Somehow, he was even worse defensively, accruing -9 Outs Above Average and -10 Defensive Runs Saved at shortstop en route to making 18 errors. By the middle of the summer, the Yankees had already begun looking for a replacement, pursuing Trevor Story, Andrelton Simmons, and Javier Báez in order to return Torres to second base and shift DJ LeMahieu to first. None of those trades came to fruition, which left Torres at the position until mid-September, when Aaron Boone finally pulled the plug on the Shortstop Gleyber Torres experiment.
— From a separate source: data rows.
(** * Formik: validation orchestration and path-addressed state

    A shallow embedding of the form-state controller of [src/src/Formik.tsx]
    (class [Formik], [resetFormState], [yupToFormErrors],
    [validateYupSchema]) together with the helpers it imports.

    - JavaScript values are the inductive [value]; objects are
      insertion-ordered association lists, arrays are lists.
    - A promise is represented by what it settles to ([settled]); the
      continuations attached with [.then] are queued in the controller as
      [Task]s and run by [settle], so that other events (unmounting, further
      input) can happen between a call and its settlement.
    - Calls into user callbacks and the console are recorded in a trace.
    - [./utils] ([getIn], [setIn], [setNestedObjectValues]) and the packages
      [deepmerge] and [react-fast-compare] are not part of the sources at
      hand; their definitions below follow the written specification and say
      so. *)

From Stdlib Require Import Floats Ascii String.
From stdpp Require Import base option list strings pretty.

Local Open Scope string_scope.
Local Open Scope list_scope.

(** ** JavaScript values *)

#[local] Set Warnings "-register-all".

(** Numbers are IEEE 754 doubles.  [VHost] stands for an object whose
    content is never looked at, such as an instance of [Error]. *)
Inductive value : Type :=
| VUndefined
| VNull
| VBool (b : bool)
| VNumber (n : float)
| VString (s : string)
| VObject (props : list (string * value))
| VArray (elems : list value)
| VHost (tag : string).

(** Induction principle that also covers the values stored inside objects
    and arrays. *)
Section value_induction.
Variable P : value → Prop.
Hypothesis Hundef : P VUndefined.
Hypothesis Hnull : P VNull.
Hypothesis Hbool : ∀ b, P (VBool b).
Hypothesis Hnum : ∀ n, P (VNumber n).
Hypothesis Hstr : ∀ s, P (VString s).
Hypothesis Hobj : ∀ props, Forall (λ kv, P kv.2) props → P (VObject props).
Hypothesis Harr : ∀ elems, Forall P elems → P (VArray elems).
Hypothesis Hhost : ∀ tag, P (VHost tag).

Fixpoint value_nested_ind (v : value) : P v :=
  match v with
  | VUndefined => Hundef
  | VNull => Hnull
  | VBool b => Hbool b
  | VNumber n => Hnum n
  | VString s => Hstr s
  | VObject props =>
      Hobj props
        ((fix go (l : list (string * value)) : Forall (λ kv, P kv.2) l :=
            match l with
            | [] => List.Forall_nil _
            | kv :: l' => List.Forall_cons _ kv l' (value_nested_ind kv.2) (go l')
            end) props)
  | VArray elems =>
      Harr elems
        ((fix go (l : list value) : Forall P l :=
            match l with
            | [] => List.Forall_nil _
            | x :: l' => List.Forall_cons _ x l' (value_nested_ind x) (go l')
            end) elems)
  | VHost tag => Hhost tag
  end.
End value_induction.

(** [!!x]: the falsy values are [undefined], [null], [false], [0], [-0],
    [NaN] and the empty string. *)
Definition truthy (v : value) : bool :=
  match v with
  | VUndefined | VNull => false
  | VBool b => b
  | VNumber n => negb (PrimFloat.eqb n 0%float) && negb (PrimFloat.is_nan n)
  | VString s => negb (String.eqb s "")
  | VObject _ | VArray _ | VHost _ => true
  end.

(** [isNaN = obj => obj !== obj], at a number. *)
Definition isNaN (n : float) : bool := negb (PrimFloat.eqb n n).

(** [v === s] for a string literal [s]. *)
Definition is_string (s : string) (v : value) : bool :=
  match v with
  | VString s' => String.eqb s' s
  | _ => false
  end.

(** ** Objects as insertion-ordered association lists *)

Section assoc.
Context {A : Type}.

(** [o[k]] *)
Fixpoint obj_get (k : string) (o : list (string * A)) : option A :=
  match o with
  | [] => None
  | (k', v) :: o' => if String.eqb k k' then Some v else obj_get k o'
  end.

(** [o[k] = v]: an existing key keeps its position, a new key goes last. *)
Fixpoint obj_set (k : string) (v : A) (o : list (string * A)) : list (string * A) :=
  match o with
  | [] => [(k, v)]
  | (k', v') :: o' =>
      if String.eqb k k' then (k, v) :: o' else (k', v') :: obj_set k v o'
  end.
(** ** The transcript of the command-line program *)

(** X13. The final text of [main] is the join with single spaces, in
    the order of the chunks, of the per-chunk texts that are not empty
    and that its standard output can print; with a standard output that
    prints every text, of all the texts that are not empty. *)
Theorem main_transcript_is_join_of_printed_texts :
  forall env e model_size chunk_paths,
  chunk_paths <> [] ->
  fst (main_after_split env e model_size chunk_paths)
  = Transcript (join_spaces
      (filter (fun t => truthy t && stdout_encodes env t)
         (map (chunk_text env e model_size) chunk_paths)))
  /\ ((forall t, stdout_encodes env t = true) ->
      fst (main_after_split env e model_size chunk_paths)
      = Transcript (join_spaces
          (filter truthy (map (chunk_text env e model_size) chunk_paths)))).
Proof.
  intros env e size paths Hne.
  rewrite (main_after_split_spec env e size paths Hne). cbn [fst].
  split; [reflexivity|]. intros Hall. do 2 f_equal.
  apply filter_ext. intros t. unfold appended. rewrite Hall.
  apply andb_true_r.
Qed.

Lemma main_transcript_is_join_of_printed_texts_witness :
  fst (main_after_split env_example Google "base" five_chunks)
  = Transcript "good morning good morning good morning good morning".
Proof.
  refine (proj2 (main_transcript_is_join_of_printed_texts env_example Google
                   "base" five_chunks _) (fun _ => eq_refl)).
  discriminate.
Defined.


(** * YourMusicSucks music bot: the per-guild playback engine of [bot.py]

    A shallow embedding of the playback orchestration code of [src/bot.py]:
    the Spotify catalog expander, the song resolver with its SoundCloud
    fallback, the voice-connection manager, the idle-disconnect scheduler,
    the playback driver [play_next] and the slash-command handlers.

    Conventions.
    - Python [str] is [string]; [lower] and [strip] act on ASCII.
    - A raised exception is the [Raise] case of [result]; the exception
      classes that the code distinguishes are the constructors of [exn].
    - External collaborators (spotipy, yt-dlp, the oEmbed endpoint, ffmpeg,
      the Discord gateway) are Section variables: every theorem holds for
      whatever they answer.
    - One guild is modelled; [get_player guild.id] is its [GuildPlayer],
      which starts out as [GuildPlayer()] does. *)

From Stdlib Require Import String Ascii List Bool Arith PeanoNat Lia ZArith.
Import ListNotations.
Local Open Scope list_scope.
Local Open Scope string_scope.
Local Open Scope nat_scope.

Set Implicit Arguments.

(* ===================================================================== *)
(** * Python values: exceptions, results, strings *)
(* ===================================================================== *)

(** The exception classes that [bot.py] raises or catches. [DownloadError]
    is yt-dlp's; [OtherException] stands for any other subclass of
    [Exception] thrown by a library. *)
Inductive exn : Type :=
| RuntimeError (msg : string)
| ValueError (msg : string)
| TypeError (msg : string)
| DownloadError (msg : string)
| OtherException (msg : string).

(** [str(exc)] *)
Definition exn_str (e : exn) : string :=
  match e with
  | RuntimeError m | ValueError m | TypeError m
  | DownloadError m | OtherException m => m
  end.

Inductive result (A : Type) : Type :=
| Ok (a : A)
| Raise (e : exn).
Arguments Ok {A} a.
Arguments Raise {A} e.

Module PyStr.

Definition is_upper (c : ascii) : bool :=
  let n := nat_of_ascii c in (65 <=? n) && (n <=? 90).

Definition is_alnum (c : ascii) : bool :=
  let n := nat_of_ascii c in
  ((48 <=? n) && (n <=? 57)) || ((65 <=? n) && (n <=? 90))
  || ((97 <=? n) && (n <=? 122)).

(** whitespace removed by [str.strip()]: space, \t \n \v \f \r and the
    separators 0x1c..0x1f *)
Definition is_space (c : ascii) : bool :=
  let n := nat_of_ascii c in
  (n =? 32) || ((9 <=? n) && (n <=? 13)) || ((28 <=? n) && (n <=? 31)).

Definition lower_char (c : ascii) : ascii :=
  if is_upper c then ascii_of_nat (nat_of_ascii c + 32) else c.

(** [s.lower()] *)
Fixpoint lower (s : string) : string :=
  match s with
  | EmptyString => EmptyString
  | String c r => String (lower_char c) (lower r)
  end.

(** [s.startswith(p)] *)
Fixpoint startswith (p s : string) : bool :=
  match p, s with
  | EmptyString, _ => true
  | String a p', String b s' => Ascii.eqb a b && startswith p' s'
  | String _ _, EmptyString => false
  end.

(** [p in s] *)
Fixpoint contains (p s : string) : bool :=
  startswith p s ||
  match s with
  | EmptyString => false
  | String _ s' => contains p s'
  end.

(** the rest of [s] after the prefix [p], when [s] starts with [p] *)
Fixpoint drop_prefix (p s : string) : option string :=
  match p, s with
  | EmptyString, _ => Some s
  | String a p', String b s' =>
      if Ascii.eqb a b then drop_prefix p' s' else None
  | String _ _, EmptyString => None
  end.

Fixpoint lstrip (s : string) : string :=
  match s with
  | EmptyString => EmptyString
  | String c r => if is_space c then lstrip r else s
  end.

Fixpoint rstrip (s : string) : string :=
  match s with
  | EmptyString => EmptyString
  | String c r =>
      match rstrip r with
      | EmptyString => if is_space c then EmptyString else String c EmptyString
      | r' => String c r'
      end
  end.

(** [s.strip()] *)
Definition strip (s : string) : string := rstrip (lstrip s).

(** [sep.join(parts)] *)
Fixpoint join (sep : string) (parts : list string) : string :=
  match parts with
  | [] => EmptyString
  | [p] => p
  | p :: rest => p ++ sep ++ join sep rest
  end.

(** the longest prefix of [s] whose characters satisfy [f] *)
Fixpoint take_while (f : ascii -> bool) (s : string) : string :=
  match s with
  | EmptyString => EmptyString
  | String c r => if f c then String c (take_while f r) else EmptyString
  end.

(** truthiness of a [str] *)
Definition truthy (s : string) : bool :=
  match s with EmptyString => false | _ => true end.

(** truthiness of an [Optional[str]] *)
Definition otruthy (o : option string) : bool :=
  match o with Some s => truthy s | None => false end.

(** [str(n)] for a non-negative integer *)
Fixpoint digits (fuel n : nat) (acc : string) : string :=
  match fuel with
  | 0 => acc
  | S f =>
      let acc' := String (ascii_of_nat (48 + n mod 10)) acc in
      if n / 10 =? 0 then acc' else digits f (n / 10) acc'
  end.
Definition of_nat (n : nat) : string := digits (S n) n EmptyString.

Definition newline : string := String (ascii_of_nat 10) EmptyString.

End PyStr.

(* ===================================================================== *)
(** * Constants of the module *)
(* ===================================================================== *)

Definition MAX_SPOTIFY_TRACKS : nat := 25.
Definition IDLE_TIMEOUT_SECONDS : nat := 60 * 60.

(* ===================================================================== *)
(** * Catalog expander: [parse_spotify_url], [spotify_queries_from_url] *)
(* ===================================================================== *)

Module Spotify.

Inductive kind : Type := KTrack | KAlbum | KPlaylist.

Definition kind_str (k : kind) : string :=
  match k with
  | KTrack => "track" | KAlbum => "album" | KPlaylist => "playlist"
  end.

(** the alternatives of the pattern at one position, in the order the
    regular expression lists them, then [/] and a greedy, non-empty run of
    [[A-Za-z0-9]] *)
Definition match_kind (k : kind) (s : string) : option (kind * string) :=
  match PyStr.drop_prefix (kind_str k ++ "/") s with
  | None => None
  | Some r =>
      let id := PyStr.take_while PyStr.is_alnum r in
      if PyStr.truthy id then Some (k, id) else None
  end.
And then something funny happened: Torres began to turn it around at the plate. From September 13th through the end of the season, he slashed .300/.372/.443 with two homers and four doubles, good for a 124 wRC+. More significantly, as Josh wrote just after the season ended, he became more disciplined at the plate, swinging at fewer pitches outside the zone and barreling up pitches in the zone at a much higher rate. Although he still had not tapped into the power he demonstrated in his first two years, for the final three weeks of the season, he was an asset at the plate once again.
Entering his age-25 season, Torres stands at the crossroads of his Yankee career. Can he re-ignite his career at the position where it began, or will the Yankees look back and regret not trading him while he still had value? Only time will tell.